**INPUT DATA:**
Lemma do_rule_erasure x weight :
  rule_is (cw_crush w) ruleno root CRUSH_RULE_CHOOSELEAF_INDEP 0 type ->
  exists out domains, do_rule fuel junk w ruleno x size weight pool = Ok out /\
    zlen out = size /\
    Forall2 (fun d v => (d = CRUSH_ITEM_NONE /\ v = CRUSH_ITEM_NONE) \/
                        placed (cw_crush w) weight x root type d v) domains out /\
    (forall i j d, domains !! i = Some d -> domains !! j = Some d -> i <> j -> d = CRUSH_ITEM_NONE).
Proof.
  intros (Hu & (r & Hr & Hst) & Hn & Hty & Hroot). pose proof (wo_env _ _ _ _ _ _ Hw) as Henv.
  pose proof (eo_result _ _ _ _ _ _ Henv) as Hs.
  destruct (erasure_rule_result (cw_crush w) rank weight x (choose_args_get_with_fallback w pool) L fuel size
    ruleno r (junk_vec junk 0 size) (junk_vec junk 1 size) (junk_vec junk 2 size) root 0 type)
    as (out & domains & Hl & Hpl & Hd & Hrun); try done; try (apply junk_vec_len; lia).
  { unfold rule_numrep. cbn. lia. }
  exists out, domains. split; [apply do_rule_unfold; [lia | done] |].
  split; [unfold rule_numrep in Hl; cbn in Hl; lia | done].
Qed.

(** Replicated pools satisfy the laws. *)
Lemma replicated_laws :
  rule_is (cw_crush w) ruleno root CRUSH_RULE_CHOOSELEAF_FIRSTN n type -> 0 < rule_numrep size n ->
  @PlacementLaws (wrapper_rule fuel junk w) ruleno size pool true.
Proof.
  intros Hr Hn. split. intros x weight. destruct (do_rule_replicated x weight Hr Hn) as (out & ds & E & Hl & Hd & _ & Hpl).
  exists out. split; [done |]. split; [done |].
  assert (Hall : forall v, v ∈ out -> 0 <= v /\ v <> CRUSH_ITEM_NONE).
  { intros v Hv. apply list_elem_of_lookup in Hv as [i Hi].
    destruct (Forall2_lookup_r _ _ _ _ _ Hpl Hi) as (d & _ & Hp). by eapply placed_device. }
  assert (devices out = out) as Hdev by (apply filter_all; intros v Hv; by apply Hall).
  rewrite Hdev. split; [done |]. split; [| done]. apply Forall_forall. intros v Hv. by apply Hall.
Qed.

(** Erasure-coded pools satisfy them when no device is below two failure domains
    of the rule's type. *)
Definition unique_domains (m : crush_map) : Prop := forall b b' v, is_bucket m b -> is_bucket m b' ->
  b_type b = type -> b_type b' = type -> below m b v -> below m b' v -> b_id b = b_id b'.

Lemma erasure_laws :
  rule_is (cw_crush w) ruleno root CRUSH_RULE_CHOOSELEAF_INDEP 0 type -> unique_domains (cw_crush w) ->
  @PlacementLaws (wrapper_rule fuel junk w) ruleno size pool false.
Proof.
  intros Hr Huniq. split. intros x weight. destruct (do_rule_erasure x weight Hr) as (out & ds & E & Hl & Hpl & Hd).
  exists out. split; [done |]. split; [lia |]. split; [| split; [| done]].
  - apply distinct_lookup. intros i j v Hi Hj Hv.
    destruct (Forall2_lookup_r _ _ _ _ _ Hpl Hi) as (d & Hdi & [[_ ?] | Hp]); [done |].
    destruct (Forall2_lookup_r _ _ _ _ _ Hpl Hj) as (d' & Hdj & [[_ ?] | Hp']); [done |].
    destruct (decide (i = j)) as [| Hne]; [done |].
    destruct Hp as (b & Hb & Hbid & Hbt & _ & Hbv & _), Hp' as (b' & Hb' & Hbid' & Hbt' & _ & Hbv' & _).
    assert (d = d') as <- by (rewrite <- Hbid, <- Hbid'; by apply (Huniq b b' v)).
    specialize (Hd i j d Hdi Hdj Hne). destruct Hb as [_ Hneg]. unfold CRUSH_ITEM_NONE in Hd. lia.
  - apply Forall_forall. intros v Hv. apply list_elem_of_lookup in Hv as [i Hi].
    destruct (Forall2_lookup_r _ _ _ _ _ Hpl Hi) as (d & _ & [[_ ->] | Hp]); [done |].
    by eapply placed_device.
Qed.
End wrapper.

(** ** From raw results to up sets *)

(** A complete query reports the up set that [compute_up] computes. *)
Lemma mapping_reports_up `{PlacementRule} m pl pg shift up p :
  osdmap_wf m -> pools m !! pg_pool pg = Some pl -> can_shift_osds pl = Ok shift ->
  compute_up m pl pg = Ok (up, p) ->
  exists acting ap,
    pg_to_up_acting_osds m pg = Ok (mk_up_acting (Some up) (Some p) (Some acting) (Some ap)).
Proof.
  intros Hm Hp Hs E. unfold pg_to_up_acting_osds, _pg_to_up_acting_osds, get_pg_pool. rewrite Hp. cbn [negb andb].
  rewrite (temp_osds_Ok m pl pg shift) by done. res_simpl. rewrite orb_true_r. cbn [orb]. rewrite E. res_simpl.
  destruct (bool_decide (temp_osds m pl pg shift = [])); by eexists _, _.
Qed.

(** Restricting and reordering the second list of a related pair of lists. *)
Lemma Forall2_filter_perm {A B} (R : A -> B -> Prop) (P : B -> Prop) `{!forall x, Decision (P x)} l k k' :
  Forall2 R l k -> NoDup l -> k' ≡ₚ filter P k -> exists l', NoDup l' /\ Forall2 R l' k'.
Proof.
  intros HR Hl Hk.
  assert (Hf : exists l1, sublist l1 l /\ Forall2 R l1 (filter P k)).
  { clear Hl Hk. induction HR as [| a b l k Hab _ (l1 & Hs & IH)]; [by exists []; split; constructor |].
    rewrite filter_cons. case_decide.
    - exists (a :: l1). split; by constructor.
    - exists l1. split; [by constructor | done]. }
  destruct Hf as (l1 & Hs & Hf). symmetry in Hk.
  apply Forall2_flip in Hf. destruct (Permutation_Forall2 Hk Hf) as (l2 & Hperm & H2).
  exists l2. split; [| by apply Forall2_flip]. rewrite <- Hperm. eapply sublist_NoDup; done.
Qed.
* * *
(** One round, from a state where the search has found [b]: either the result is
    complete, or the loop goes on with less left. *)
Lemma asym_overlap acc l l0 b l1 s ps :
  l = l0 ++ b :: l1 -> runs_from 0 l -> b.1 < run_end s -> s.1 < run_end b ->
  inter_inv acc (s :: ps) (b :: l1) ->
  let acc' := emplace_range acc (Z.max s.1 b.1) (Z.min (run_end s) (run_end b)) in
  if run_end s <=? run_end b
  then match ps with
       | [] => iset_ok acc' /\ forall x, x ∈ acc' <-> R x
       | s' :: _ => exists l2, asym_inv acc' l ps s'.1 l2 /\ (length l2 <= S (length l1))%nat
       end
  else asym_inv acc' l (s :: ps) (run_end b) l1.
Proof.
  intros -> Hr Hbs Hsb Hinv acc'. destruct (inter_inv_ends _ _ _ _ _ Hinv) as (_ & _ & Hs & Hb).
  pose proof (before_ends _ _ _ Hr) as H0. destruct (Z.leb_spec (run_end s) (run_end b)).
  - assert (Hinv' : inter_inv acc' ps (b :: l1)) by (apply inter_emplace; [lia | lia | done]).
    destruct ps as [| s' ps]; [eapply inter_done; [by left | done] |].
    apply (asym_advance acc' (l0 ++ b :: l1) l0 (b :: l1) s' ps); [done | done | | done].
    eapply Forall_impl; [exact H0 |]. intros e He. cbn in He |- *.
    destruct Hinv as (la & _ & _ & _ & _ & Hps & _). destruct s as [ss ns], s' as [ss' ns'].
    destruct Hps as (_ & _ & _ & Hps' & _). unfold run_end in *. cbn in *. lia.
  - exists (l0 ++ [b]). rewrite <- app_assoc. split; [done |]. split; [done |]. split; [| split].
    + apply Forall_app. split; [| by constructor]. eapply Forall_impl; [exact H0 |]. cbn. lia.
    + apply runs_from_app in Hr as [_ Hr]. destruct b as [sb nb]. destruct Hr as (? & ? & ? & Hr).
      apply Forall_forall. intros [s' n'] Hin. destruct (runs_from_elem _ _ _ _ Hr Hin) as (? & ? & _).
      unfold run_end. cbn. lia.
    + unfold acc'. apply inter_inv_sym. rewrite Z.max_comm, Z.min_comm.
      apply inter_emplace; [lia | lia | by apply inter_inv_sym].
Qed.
...
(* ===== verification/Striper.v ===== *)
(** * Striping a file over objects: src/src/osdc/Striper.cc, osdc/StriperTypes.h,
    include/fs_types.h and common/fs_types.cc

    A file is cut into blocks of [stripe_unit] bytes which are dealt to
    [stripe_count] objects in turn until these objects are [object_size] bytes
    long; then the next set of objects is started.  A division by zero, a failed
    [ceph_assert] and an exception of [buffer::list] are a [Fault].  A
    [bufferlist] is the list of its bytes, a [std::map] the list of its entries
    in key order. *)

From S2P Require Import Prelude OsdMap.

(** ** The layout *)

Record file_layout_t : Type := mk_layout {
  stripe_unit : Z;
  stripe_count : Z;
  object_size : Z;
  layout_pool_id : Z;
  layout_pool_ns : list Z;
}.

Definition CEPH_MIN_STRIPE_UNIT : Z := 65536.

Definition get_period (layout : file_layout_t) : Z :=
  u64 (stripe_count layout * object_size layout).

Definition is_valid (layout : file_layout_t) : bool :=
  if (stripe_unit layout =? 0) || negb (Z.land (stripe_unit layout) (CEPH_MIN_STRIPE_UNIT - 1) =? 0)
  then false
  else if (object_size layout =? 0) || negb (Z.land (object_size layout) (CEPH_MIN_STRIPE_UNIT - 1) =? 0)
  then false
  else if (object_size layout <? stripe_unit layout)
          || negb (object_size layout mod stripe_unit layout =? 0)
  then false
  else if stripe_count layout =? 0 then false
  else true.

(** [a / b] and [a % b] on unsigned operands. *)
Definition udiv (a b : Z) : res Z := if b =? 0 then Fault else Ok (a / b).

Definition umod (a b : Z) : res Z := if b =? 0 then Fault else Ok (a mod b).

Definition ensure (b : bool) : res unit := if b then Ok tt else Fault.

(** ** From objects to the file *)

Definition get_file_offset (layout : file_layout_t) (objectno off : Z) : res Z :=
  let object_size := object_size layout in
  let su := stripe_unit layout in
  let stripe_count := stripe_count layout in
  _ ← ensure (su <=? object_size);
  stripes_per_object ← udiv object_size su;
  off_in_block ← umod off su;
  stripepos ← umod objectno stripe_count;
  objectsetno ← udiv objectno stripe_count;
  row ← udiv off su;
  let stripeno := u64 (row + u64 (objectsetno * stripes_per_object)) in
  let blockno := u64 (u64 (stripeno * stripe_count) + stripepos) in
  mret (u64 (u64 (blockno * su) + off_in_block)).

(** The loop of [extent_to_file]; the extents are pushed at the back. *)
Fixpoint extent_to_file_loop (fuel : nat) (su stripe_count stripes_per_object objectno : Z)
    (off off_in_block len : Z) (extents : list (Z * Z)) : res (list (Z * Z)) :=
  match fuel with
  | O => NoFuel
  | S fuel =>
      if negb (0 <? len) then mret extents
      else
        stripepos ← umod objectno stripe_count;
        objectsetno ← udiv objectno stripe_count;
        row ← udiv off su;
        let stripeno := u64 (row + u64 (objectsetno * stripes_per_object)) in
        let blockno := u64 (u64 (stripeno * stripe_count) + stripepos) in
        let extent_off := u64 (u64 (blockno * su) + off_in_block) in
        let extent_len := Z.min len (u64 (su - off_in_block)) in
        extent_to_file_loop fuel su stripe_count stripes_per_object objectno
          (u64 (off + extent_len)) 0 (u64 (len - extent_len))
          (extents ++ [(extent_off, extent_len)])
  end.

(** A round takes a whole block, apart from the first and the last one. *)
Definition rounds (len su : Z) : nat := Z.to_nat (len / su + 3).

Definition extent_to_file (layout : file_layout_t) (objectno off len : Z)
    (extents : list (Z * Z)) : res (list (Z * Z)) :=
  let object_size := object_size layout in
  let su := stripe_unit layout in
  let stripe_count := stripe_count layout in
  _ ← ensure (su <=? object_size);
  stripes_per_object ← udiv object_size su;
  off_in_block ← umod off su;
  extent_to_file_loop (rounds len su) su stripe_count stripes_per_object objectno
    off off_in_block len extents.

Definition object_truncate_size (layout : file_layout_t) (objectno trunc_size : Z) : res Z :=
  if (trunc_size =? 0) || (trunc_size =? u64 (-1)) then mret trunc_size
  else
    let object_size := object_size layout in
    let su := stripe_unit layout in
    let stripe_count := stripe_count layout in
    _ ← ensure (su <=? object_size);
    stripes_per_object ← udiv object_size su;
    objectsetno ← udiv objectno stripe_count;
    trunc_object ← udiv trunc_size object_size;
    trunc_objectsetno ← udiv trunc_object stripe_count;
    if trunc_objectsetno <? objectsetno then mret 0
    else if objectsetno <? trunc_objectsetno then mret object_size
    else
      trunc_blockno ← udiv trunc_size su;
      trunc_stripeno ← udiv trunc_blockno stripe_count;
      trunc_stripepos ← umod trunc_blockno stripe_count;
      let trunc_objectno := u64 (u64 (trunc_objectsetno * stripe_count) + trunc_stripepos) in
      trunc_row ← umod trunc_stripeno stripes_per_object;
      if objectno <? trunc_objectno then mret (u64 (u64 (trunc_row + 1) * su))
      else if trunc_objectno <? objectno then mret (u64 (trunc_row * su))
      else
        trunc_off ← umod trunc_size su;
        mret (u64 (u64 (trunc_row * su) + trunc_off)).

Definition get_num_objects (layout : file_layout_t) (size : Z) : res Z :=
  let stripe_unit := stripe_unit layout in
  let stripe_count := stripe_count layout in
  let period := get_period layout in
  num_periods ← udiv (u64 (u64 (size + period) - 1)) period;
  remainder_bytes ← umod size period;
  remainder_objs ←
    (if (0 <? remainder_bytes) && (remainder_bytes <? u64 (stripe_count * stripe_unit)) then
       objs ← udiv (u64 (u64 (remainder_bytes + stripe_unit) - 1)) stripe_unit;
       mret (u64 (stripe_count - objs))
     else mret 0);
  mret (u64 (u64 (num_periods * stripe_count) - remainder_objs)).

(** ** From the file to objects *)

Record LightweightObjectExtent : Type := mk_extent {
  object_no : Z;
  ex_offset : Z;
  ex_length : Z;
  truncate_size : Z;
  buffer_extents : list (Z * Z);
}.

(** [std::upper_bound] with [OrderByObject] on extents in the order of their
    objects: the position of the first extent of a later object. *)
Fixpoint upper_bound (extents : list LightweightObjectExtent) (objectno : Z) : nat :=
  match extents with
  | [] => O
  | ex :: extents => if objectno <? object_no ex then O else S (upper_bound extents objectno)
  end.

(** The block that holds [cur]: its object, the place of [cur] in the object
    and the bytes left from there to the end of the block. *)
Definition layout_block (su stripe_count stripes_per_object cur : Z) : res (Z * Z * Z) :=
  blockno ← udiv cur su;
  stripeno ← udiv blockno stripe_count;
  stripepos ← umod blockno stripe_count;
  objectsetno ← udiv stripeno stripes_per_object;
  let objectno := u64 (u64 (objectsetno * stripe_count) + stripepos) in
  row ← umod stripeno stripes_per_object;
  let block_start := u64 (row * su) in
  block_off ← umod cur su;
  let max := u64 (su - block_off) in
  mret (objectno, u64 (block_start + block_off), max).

**WHAT IS NEEDED:**
In the data above, find the line that contains "layout_pool_ns : list Z;" and the line that contains "Fixpoint extent_to_file_loop (fuel". Repeat exactly those lines and every line between them, and only those.

**RESPONSE AREA:**
  layout_pool_ns : list Z;
}.

Definition CEPH_MIN_STRIPE_UNIT : Z := 65536.

Definition get_period (layout : file_layout_t) : Z :=
  u64 (stripe_count layout * object_size layout).

Definition is_valid (layout : file_layout_t) : bool :=
  if (stripe_unit layout =? 0) || negb (Z.land (stripe_unit layout) (CEPH_MIN_STRIPE_UNIT - 1) =? 0)
  then false
  else if (object_size layout =? 0) || negb (Z.land (object_size layout) (CEPH_MIN_STRIPE_UNIT - 1) =? 0)
  then false
  else if (object_size layout <? stripe_unit layout)
          || negb (object_size layout mod stripe_unit layout =? 0)
  then false
  else if stripe_count layout =? 0 then false
  else true.

(** [a / b] and [a % b] on unsigned operands. *)
Definition udiv (a b : Z) : res Z := if b =? 0 then Fault else Ok (a / b).

Definition umod (a b : Z) : res Z := if b =? 0 then Fault else Ok (a mod b).

Definition ensure (b : bool) : res unit := if b then Ok tt else Fault.

(** ** From objects to the file *)

Definition get_file_offset (layout : file_layout_t) (objectno off : Z) : res Z :=
  let object_size := object_size layout in
  let su := stripe_unit layout in
  let stripe_count := stripe_count layout in
  _ ← ensure (su <=? object_size);
  stripes_per_object ← udiv object_size su;
  off_in_block ← umod off su;
  stripepos ← umod objectno stripe_count;
  objectsetno ← udiv objectno stripe_count;
  row ← udiv off su;
  let stripeno := u64 (row + u64 (objectsetno * stripes_per_object)) in
  let blockno := u64 (u64 (stripeno * stripe_count) + stripepos) in
  mret (u64 (u64 (blockno * su) + off_in_block)).

(** The loop of [extent_to_file]; the extents are pushed at the back. *)
Fixpoint extent_to_file_loop (fuel : nat) (su stripe_count stripes_per_object objectno : Z)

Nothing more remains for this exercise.